• Problem: If a line of the data below holds the string "reflexivity", copy it.

(Saved entries)
(** [ApplyCompletionCodeActionCommand.execute]: the calls made and how the
    promise settles. *)
Definition execute `{Window} `{CodeActionApplier}
    (codeActions : list Proto.CodeAction) : list Call * Outcome unit :=
  match codeActions with
  | [] => ([], Ok tt)
  | [action] =>
      ([ApplyCodeAction (Some action)],
       let* _ := applyCodeAction (Some action) in Ok tt)
  | _ :: _ :: _ =>
      let items := map Proto.description codeActions in
      let title := "Select code action to apply" in
      match showQuickpick items title with
      | Throw e => ([ShowQuickpick items title], Throw e)
      | Ok idx =>
          if (idx <? 0)%Z then ([ShowQuickpick items title], Ok tt)
          else
            let action := nth_error codeActions (Z.to_nat idx) in
            ([ShowQuickpick items title; ApplyCodeAction action],
             let* _ := applyCodeAction action in Ok tt)
      end
  end.

(** The actions handed to [applyCodeAction]. *)
Definition applied (calls : list Call) : list (option Proto.CodeAction) :=
  flat_map (fun c => match c with
                     | ApplyCodeAction a => [a]
                     | ShowQuickpick _ _ => []
                     end) calls.

End ApplyCommand.

Module SnippetCalls.

(** A call on a [SnippetString]. *)
Inductive Call : Type :=
| AppendText (t : string) : Call
| AppendPlaceholder (t : string) : Call
| AppendTabstop (n : option nat) : Call.

Definition run_call {S : Type} `{SnippetString S} (s : S) (c : Call) : S :=
  match c with
  | AppendText t => appendText t s
  | AppendPlaceholder t => appendPlaceholder t s
  | AppendTabstop n => appendTabstop n s
  end.

(** The calls made one after the other on a snippet. *)
Definition run {S : Type} `{SnippetString S} (calls : list Call) (s : S) : S :=
  fold_left run_call calls s.

(** A joiner before every placeholder but the first. *)
Definition joined (texts : list string) (joiner : string) : list Call :=
  tl (flat_map (fun t => [AppendText joiner; AppendPlaceholder t]) texts).

End SnippetCalls.

(** ** More concrete collaborators *)

Module MoreFixtures.

Definition typingsBusy : TypingsStatus := {| isAcquiringTypings := true |}.

(** A client whose list requests fail with the error [e]. *)
Definition failingClient (v : API.t) (e : JsError) : ITypeScriptServiceClient :=
  {| toPath := Fixtures.fileScheme;
     apiVersion := v;
     execute_completionInfo := fun _ => Throw e;
     execute_completions := fun _ => Throw e;
     execute_completionEntryDetails := fun _ => Ok ServerResponse.NoContent;
     execute_quickinfo := fun _ => Ok ServerResponse.NoContent |}.
(* ===== verification/Simulation.v ===== *)
(** * Simulation: the batch of histories of Methodology.py

    [src/Methodology.py] lines 21-26, [simulation]: a zero matrix of
    [iterations] rows and [period] columns, and a loop that assigns
    [stock_price()] (with its default arguments, so 250 prices) to row
    [i].  numpy's row assignment broadcasts a vector of length 1 and
    raises a ValueError for any other length that is not the width. *)

From S2P Require Import Prelude Rng PathGen.

(** [a[i] = row] for a numpy matrix [a] of width [w]. *)
Definition np_set_row (w : nat) (a : list (list R)) (i : nat) (row : list R)
  : result (list (list R)) :=
  if decide (i < length a)%nat then
    if decide (length row = w) then Ok (<[i := row]> a)
    else if decide (length row = 1%nat) then Ok (<[i := replicate w row.[0]]> a)
    else Err ValueError
  else Err IndexError.

(** [simulations[i] = stock_price()]. *)
Definition simulation_body (period : nat) (simulations : list (list R)) (i : nat)
  : PyM (list (list R)) :=
  row ← stock_price stock_price_defaults;
  lift (np_set_row period simulations i row).

Definition simulation (iterations period : nat) : PyM (list (list R)) :=
  foldlM_py (simulation_body period) (seq 0 iterations)
            (replicate iterations (replicate period 0)).

(** The history that [stock_price()] computes from the draws at [start]. *)
Definition default_history (g : nat -> R) (start : nat) : list R :=
  stock_price_loop stock_price_defaults (draws g start 250).

Lemma stock_price_default_run s :
  stock_price stock_price_defaults s
  = (Ok (default_history (rs_stream s) (rs_pos s)), advance 250 s).
Proof. rewrite stock_price_run. unfold default_history. reflexivity. Qed.

Lemma simulation_body_run w a i s :
  simulation_body w a i s
  = (np_set_row w a i (default_history (rs_stream s) (rs_pos s)), advance 250 s).
Proof. unfold simulation_body. pym_unfold. by rewrite stock_price_default_run. Qed.

Lemma length_default_history g start : length (default_history g start) = 250%nat.
Proof. apply length_stock_price_loop, length_draws. Qed.

Lemma default_history_pos g start : Forall (fun x => 0 < x) (default_history g start).
Proof.
  unfold default_history. rewrite stock_price_loop_gbm by apply length_draws.
  apply gbm_path_pos; [simpl; lra | apply growth_pos].
Qed.

(** The loop from index [k] on fills the zero rows with the histories of
    consecutive windows of 250 draws. *)
Lemma simulation_fold n : forall k pre s,
  length pre = k ->
  foldlM_py (simulation_body 250) (seq k n) (pre ++ replicate n (replicate 250 0)) s
  = (Ok (pre ++ map (fun j => default_history (rs_stream s) (rs_pos s + j * 250)) (seq 0 n)),
     advance (n * 250) s).
Proof.
  induction n as [|n IH]; intros k pre s Hk.
  - cbn [seq foldlM_py map]. rewrite !app_nil_r. unfold advance.
    destruct s; cbn. by rewrite Nat.add_0_r.
  - change (seq k (S n)) with (k :: seq (S k) n).
    rewrite foldlM_py_cons, simulation_body_run. unfold np_set_row.
    rewrite length_app, length_replicate, length_default_history.
    rewrite decide_True by lia. rewrite decide_True by done.
    change (replicate (S n) ?x) with (x :: replicate n x).
    rewrite insert_app_r_alt by lia.
    replace (k - length pre)%nat with 0%nat by lia.
    change (<[0%nat := ?y]> (?x :: ?l)) with (y :: l).
    rewrite app_snoc_cons, IH by (rewrite length_app; cbn [length]; lia).
    rewrite advance_add, <- app_assoc.
    replace (S n * 250)%nat with (250 + n * 250)%nat by lia.
    rewrite (map_windows (default_history (rs_stream s))).
    change (rs_stream (advance 250 s)) with (rs_stream s).
    change (rs_pos (advance 250 s)) with (rs_pos s + 250)%nat.
    reflexivity.
Qed.

(** ** Properties of [simulation] *)

Lemma simulation_run n s :
  simulation n 250 s
  = (Ok (map (fun i => default_history (rs_stream s) (rs_pos s + i * 250)) (seq 0 n)),
     advance (n * 250) s).
Proof. exact (simulation_fold n 0 [] s eq_refl). Qed.

(** C9 [simulation(n)] with the default width 250 returns [n] rows and
    advances the cursor by [250 n]; row [i] is the history that
    [stock_price()] computes from the draws [pos + 250 i, ...,
    pos + 250 i + 249]: no row observes another row's draws. *)
Theorem simulation_rows n s :
  exists rows, simulation n 250 s = (Ok rows, advance (n * 250) s) /\ length rows = n /\
    forall i, (i < n)%nat ->
      rows !! i = Some (stock_price_loop stock_price_defaults
                          (draws (rs_stream s) (rs_pos s + i * 250) 250)).
Proof.
  rewrite simulation_run. eexists; split; [reflexivity|].
  rewrite length_map, length_seq. split; [done|].
  intros i Hi. rewrite list_lookup_fmap, lookup_seq_lt by done. reflexivity.
Qed.

(** C21 The batch invariant: [simulation(n)] returns [n] rows, each of
    exactly 250 strictly positive prices. *)
Theorem simulation_batch_invariant n s :
  exists rows, (simulation n 250 s).1 = Ok rows /\ length rows = n /\
    Forall (fun row => length row = 250%nat /\ Forall (fun x => 0 < x) row) rows.
Proof.
  rewrite simulation_run. eexists; split; [reflexivity|].
  rewrite length_map, length_seq. split; [done|].
  apply Forall_forall. intros row Hrow. apply list_elem_of_In, in_map_iff in Hrow as [j [<- _]].
  split; [apply length_default_history | apply default_history_pos].
Qed.

(** C24 [simulation(n, period)] with [n > 0] and [period <> 250] raises a
    ValueError at the first row assignment, after drawing the 250
    normals of one history: [stock_price()] ignores [period]. *)
Theorem simulation_period_mismatch n w s :
  (0 < n)%nat -> w <> 250%nat ->
  simulation n w s = (Err ValueError, advance 250 s).
Proof.
  intros Hn Hw. destruct n as [|n]; [lia|].
  unfold simulation. change (seq 0 (S n)) with (0%nat :: seq 1 n).
  rewrite foldlM_py_cons, simulation_body_run. unfold np_set_row.
  rewrite length_replicate, length_default_history.
  rewrite decide_True by lia. rewrite decide_False by lia. rewrite decide_False by lia.
  reflexivity.
Qed.

(** [simulation(0)] raises nothing: it returns an empty batch and
    draws nothing, where the spec asks for an error. *)
Theorem simulation_empty w s : simulation 0 w s = (Ok [], s).
Proof. reflexivity. Qed.

(** C18 [simulation(n, period)] never rewinds the random state: on every
    run, the ones that raise included, the stream is left as it is and
    the cursor ends at or after where it started, as the spec asks of
    the batch simulator. *)
Theorem simulation_never_rewinds n w s :
  rs_stream (simulation n w s).2 = rs_stream s /\ (rs_pos s <= rs_pos (simulation n w s).2)%nat.
Proof.
  apply draw_reach_iff. revert s. apply only_draws_foldlM. unfold simulation_body. auto with rng.
Qed.

Lemma simulation_period_mismatch_witness :
  (0 < 1)%nat /\ 100%nat <> 250%nat /\
  simulation 1 100 zero_state = (Err ValueError, advance 250 zero_state).
Proof.
  split; [lia|]. split; [lia|].
  apply simulation_period_mismatch; lia.
Defined.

• Exercise output:
Proof. rewrite stock_price_run. unfold default_history. reflexivity. Qed.
    reflexivity.
  rewrite simulation_run. eexists; split; [reflexivity|].
  intros i Hi. rewrite list_lookup_fmap, lookup_seq_lt by done. reflexivity.
  rewrite simulation_run. eexists; split; [reflexivity|].
  reflexivity.
Proof. reflexivity. Qed.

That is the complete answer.